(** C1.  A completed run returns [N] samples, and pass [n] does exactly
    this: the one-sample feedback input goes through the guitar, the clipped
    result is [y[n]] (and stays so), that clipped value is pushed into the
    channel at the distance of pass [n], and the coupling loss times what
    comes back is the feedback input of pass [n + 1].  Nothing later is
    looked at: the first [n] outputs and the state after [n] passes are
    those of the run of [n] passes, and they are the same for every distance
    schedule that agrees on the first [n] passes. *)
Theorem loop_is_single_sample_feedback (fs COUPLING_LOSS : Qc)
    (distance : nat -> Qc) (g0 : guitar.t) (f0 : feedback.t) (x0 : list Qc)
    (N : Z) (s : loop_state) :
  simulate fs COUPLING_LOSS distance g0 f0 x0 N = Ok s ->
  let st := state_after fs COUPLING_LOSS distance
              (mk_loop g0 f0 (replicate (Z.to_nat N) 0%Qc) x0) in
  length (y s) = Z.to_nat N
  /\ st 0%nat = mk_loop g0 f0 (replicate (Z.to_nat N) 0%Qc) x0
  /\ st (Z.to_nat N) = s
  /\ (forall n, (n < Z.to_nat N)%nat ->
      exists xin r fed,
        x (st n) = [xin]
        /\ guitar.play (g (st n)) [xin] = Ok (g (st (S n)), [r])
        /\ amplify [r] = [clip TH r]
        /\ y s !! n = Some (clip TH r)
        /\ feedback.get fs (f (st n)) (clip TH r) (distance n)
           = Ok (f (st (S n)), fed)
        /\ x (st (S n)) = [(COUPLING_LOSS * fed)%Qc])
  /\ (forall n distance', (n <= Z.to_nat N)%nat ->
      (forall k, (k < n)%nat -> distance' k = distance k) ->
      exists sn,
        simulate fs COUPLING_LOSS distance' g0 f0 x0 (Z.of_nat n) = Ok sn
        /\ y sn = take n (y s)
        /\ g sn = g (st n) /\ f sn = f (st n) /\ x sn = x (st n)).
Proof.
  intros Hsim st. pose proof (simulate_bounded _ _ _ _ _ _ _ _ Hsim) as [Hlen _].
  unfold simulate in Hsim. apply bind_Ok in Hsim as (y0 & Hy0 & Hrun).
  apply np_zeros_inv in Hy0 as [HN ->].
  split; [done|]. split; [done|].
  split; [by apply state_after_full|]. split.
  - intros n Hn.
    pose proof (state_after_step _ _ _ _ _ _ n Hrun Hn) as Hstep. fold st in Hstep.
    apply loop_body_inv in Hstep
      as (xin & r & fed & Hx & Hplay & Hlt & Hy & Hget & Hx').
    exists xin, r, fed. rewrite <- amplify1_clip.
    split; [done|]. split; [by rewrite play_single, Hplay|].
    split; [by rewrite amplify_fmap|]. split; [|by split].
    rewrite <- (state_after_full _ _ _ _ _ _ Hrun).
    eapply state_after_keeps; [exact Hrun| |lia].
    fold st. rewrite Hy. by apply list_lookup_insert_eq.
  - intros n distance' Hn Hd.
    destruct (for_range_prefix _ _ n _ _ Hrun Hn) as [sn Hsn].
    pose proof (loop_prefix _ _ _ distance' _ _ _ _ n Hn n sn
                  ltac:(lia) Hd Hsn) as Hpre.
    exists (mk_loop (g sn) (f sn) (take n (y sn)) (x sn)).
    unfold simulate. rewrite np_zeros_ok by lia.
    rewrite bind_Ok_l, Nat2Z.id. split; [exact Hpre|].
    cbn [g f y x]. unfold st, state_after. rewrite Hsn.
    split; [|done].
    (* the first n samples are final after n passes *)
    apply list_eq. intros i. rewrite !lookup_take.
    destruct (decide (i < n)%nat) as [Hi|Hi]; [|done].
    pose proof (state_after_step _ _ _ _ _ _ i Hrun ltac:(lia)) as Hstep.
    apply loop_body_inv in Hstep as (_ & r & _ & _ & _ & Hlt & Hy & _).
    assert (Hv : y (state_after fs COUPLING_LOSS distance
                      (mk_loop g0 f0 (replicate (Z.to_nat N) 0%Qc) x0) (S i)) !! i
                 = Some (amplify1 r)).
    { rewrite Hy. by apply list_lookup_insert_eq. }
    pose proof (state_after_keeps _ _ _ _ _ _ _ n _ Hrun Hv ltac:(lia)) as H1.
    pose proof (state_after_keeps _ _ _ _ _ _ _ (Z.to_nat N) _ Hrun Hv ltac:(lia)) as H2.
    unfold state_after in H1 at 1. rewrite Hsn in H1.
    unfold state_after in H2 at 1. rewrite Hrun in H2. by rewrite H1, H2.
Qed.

__What you are asked to do__: Please return the entire listing, unchanged.

__Solved exercise__:
(** C1.  A completed run returns [N] samples, and pass [n] does exactly
    this: the one-sample feedback input goes through the guitar, the clipped
    result is [y[n]] (and stays so), that clipped value is pushed into the
    channel at the distance of pass [n], and the coupling loss times what
    comes back is the feedback input of pass [n + 1].  Nothing later is
    looked at: the first [n] outputs and the state after [n] passes are
    those of the run of [n] passes, and they are the same for every distance
    schedule that agrees on the first [n] passes. *)
Theorem loop_is_single_sample_feedback (fs COUPLING_LOSS : Qc)
    (distance : nat -> Qc) (g0 : guitar.t) (f0 : feedback.t) (x0 : list Qc)
    (N : Z) (s : loop_state) :
  simulate fs COUPLING_LOSS distance g0 f0 x0 N = Ok s ->
  let st := state_after fs COUPLING_LOSS distance
              (mk_loop g0 f0 (replicate (Z.to_nat N) 0%Qc) x0) in
  length (y s) = Z.to_nat N
  /\ st 0%nat = mk_loop g0 f0 (replicate (Z.to_nat N) 0%Qc) x0
  /\ st (Z.to_nat N) = s
  /\ (forall n, (n < Z.to_nat N)%nat ->
      exists xin r fed,
        x (st n) = [xin]
        /\ guitar.play (g (st n)) [xin] = Ok (g (st (S n)), [r])
        /\ amplify [r] = [clip TH r]
        /\ y s !! n = Some (clip TH r)
        /\ feedback.get fs (f (st n)) (clip TH r) (distance n)
           = Ok (f (st (S n)), fed)
        /\ x (st (S n)) = [(COUPLING_LOSS * fed)%Qc])
  /\ (forall n distance', (n <= Z.to_nat N)%nat ->
      (forall k, (k < n)%nat -> distance' k = distance k) ->
      exists sn,
        simulate fs COUPLING_LOSS distance' g0 f0 x0 (Z.of_nat n) = Ok sn
        /\ y sn = take n (y s)
        /\ g sn = g (st n) /\ f sn = f (st n) /\ x sn = x (st n)).
Proof.
  intros Hsim st. pose proof (simulate_bounded _ _ _ _ _ _ _ _ Hsim) as [Hlen _].
  unfold simulate in Hsim. apply bind_Ok in Hsim as (y0 & Hy0 & Hrun).
  apply np_zeros_inv in Hy0 as [HN ->].
  split; [done|]. split; [done|].
  split; [by apply state_after_full|]. split.
  - intros n Hn.
    pose proof (state_after_step _ _ _ _ _ _ n Hrun Hn) as Hstep. fold st in Hstep.
    apply loop_body_inv in Hstep
      as (xin & r & fed & Hx & Hplay & Hlt & Hy & Hget & Hx').
    exists xin, r, fed. rewrite <- amplify1_clip.
    split; [done|]. split; [by rewrite play_single, Hplay|].
    split; [by rewrite amplify_fmap|]. split; [|by split].
    rewrite <- (state_after_full _ _ _ _ _ _ Hrun).
    eapply state_after_keeps; [exact Hrun| |lia].
    fold st. rewrite Hy. by apply list_lookup_insert_eq.
  - intros n distance' Hn Hd.
    destruct (for_range_prefix _ _ n _ _ Hrun Hn) as [sn Hsn].
    pose proof (loop_prefix _ _ _ distance' _ _ _ _ n Hn n sn
                  ltac:(lia) Hd Hsn) as Hpre.
    exists (mk_loop (g sn) (f sn) (take n (y sn)) (x sn)).
    unfold simulate. rewrite np_zeros_ok by lia.
    rewrite bind_Ok_l, Nat2Z.id. split; [exact Hpre|].
    cbn [g f y x]. unfold st, state_after. rewrite Hsn.
    split; [|done].
    (* the first n samples are final after n passes *)
    apply list_eq. intros i. rewrite !lookup_take.
    destruct (decide (i < n)%nat) as [Hi|Hi]; [|done].
    pose proof (state_after_step _ _ _ _ _ _ i Hrun ltac:(lia)) as Hstep.
    apply loop_body_inv in Hstep as (_ & r & _ & _ & _ & Hlt & Hy & _).
    assert (Hv : y (state_after fs COUPLING_LOSS distance
                      (mk_loop g0 f0 (replicate (Z.to_nat N) 0%Qc) x0) (S i)) !! i
                 = Some (amplify1 r)).
    { rewrite Hy. by apply list_lookup_insert_eq. }
    pose proof (state_after_keeps _ _ _ _ _ _ _ n _ Hrun Hv ltac:(lia)) as H1.
    pose proof (state_after_keeps _ _ _ _ _ _ _ (Z.to_nat N) _ Hrun Hv ltac:(lia)) as H2.
    unfold state_after in H1 at 1. rewrite Hsn in H1.
    unfold state_after in H2 at 1. rewrite Hrun in H2. by rewrite H1, H2.
Qed.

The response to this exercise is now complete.